__What is required__.
Find the string "false" in the records. Copy every line it appears in.
*** Extracted data ***
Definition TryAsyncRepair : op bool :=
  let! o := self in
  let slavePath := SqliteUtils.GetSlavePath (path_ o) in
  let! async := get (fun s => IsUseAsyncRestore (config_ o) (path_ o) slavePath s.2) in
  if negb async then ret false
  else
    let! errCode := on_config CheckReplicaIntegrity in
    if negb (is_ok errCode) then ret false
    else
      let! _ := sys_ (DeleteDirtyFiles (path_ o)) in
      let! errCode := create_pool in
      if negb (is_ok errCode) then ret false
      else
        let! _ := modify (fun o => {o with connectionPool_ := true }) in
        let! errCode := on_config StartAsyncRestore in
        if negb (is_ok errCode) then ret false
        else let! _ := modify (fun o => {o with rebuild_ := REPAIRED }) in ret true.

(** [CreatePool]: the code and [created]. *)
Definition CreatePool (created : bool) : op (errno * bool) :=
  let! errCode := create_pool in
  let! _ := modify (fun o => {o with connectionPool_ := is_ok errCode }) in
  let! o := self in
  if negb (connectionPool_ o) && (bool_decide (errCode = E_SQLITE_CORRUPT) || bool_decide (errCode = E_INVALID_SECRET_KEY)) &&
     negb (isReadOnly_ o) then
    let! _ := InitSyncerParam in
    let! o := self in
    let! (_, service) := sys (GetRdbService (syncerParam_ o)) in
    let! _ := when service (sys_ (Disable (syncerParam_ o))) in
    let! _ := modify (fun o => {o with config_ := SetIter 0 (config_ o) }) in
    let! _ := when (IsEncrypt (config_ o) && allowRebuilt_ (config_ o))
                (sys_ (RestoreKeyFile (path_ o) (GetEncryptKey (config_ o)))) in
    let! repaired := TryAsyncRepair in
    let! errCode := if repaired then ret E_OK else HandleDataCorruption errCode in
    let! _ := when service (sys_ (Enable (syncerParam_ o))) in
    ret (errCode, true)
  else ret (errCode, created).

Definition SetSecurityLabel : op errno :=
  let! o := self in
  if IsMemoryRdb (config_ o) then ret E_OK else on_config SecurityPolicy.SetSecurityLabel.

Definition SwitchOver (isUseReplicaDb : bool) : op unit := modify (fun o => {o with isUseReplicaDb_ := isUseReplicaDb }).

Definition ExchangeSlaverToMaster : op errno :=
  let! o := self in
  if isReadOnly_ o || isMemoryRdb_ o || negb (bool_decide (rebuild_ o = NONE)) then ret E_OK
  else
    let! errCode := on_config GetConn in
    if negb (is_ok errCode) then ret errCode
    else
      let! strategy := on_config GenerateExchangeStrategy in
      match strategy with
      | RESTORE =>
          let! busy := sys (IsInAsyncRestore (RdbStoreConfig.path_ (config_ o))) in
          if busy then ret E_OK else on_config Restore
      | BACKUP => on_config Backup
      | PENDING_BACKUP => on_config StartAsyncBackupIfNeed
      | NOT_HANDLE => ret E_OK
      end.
*** End of Extracted data ***
*** Extracted data ***
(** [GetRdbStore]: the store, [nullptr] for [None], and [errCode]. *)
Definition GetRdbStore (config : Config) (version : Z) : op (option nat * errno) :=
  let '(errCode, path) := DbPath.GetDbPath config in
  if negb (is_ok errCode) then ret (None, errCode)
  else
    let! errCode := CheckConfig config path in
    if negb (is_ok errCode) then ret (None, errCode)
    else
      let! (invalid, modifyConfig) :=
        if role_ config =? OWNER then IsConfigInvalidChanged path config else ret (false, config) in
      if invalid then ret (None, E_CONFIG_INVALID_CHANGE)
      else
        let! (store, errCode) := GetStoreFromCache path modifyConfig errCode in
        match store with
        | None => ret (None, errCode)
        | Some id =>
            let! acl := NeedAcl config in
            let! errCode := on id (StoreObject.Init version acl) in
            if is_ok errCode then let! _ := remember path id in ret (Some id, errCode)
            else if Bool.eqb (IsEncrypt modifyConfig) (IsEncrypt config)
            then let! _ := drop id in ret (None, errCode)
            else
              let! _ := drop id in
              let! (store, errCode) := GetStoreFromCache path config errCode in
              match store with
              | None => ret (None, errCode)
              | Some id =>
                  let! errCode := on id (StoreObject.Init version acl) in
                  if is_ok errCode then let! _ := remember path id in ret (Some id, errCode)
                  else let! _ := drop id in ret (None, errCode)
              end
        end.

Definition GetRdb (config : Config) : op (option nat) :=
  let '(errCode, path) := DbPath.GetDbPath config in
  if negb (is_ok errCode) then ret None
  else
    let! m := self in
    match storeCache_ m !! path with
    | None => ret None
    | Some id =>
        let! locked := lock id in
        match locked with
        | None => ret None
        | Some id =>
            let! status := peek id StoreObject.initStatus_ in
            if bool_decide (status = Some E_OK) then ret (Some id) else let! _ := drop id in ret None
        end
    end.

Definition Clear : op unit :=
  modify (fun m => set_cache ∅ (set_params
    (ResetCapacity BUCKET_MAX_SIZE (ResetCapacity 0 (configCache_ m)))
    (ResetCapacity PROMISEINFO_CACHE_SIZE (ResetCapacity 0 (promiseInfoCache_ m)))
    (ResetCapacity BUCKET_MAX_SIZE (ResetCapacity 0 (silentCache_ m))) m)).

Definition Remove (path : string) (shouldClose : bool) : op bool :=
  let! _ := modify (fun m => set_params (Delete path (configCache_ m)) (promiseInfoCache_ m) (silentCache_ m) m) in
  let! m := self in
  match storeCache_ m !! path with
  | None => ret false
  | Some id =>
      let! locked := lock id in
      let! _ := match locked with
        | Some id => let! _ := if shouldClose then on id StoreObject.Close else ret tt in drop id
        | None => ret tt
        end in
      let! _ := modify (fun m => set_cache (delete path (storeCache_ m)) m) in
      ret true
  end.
*** End of Extracted data ***
__Your response__.
  if negb async then ret false
    if negb (is_ok errCode) then ret false
      if negb (is_ok errCode) then ret false
        if negb (is_ok errCode) then ret false
        if role_ config =? OWNER then IsConfigInvalidChanged path config else ret (false, config) in
  | None => ret false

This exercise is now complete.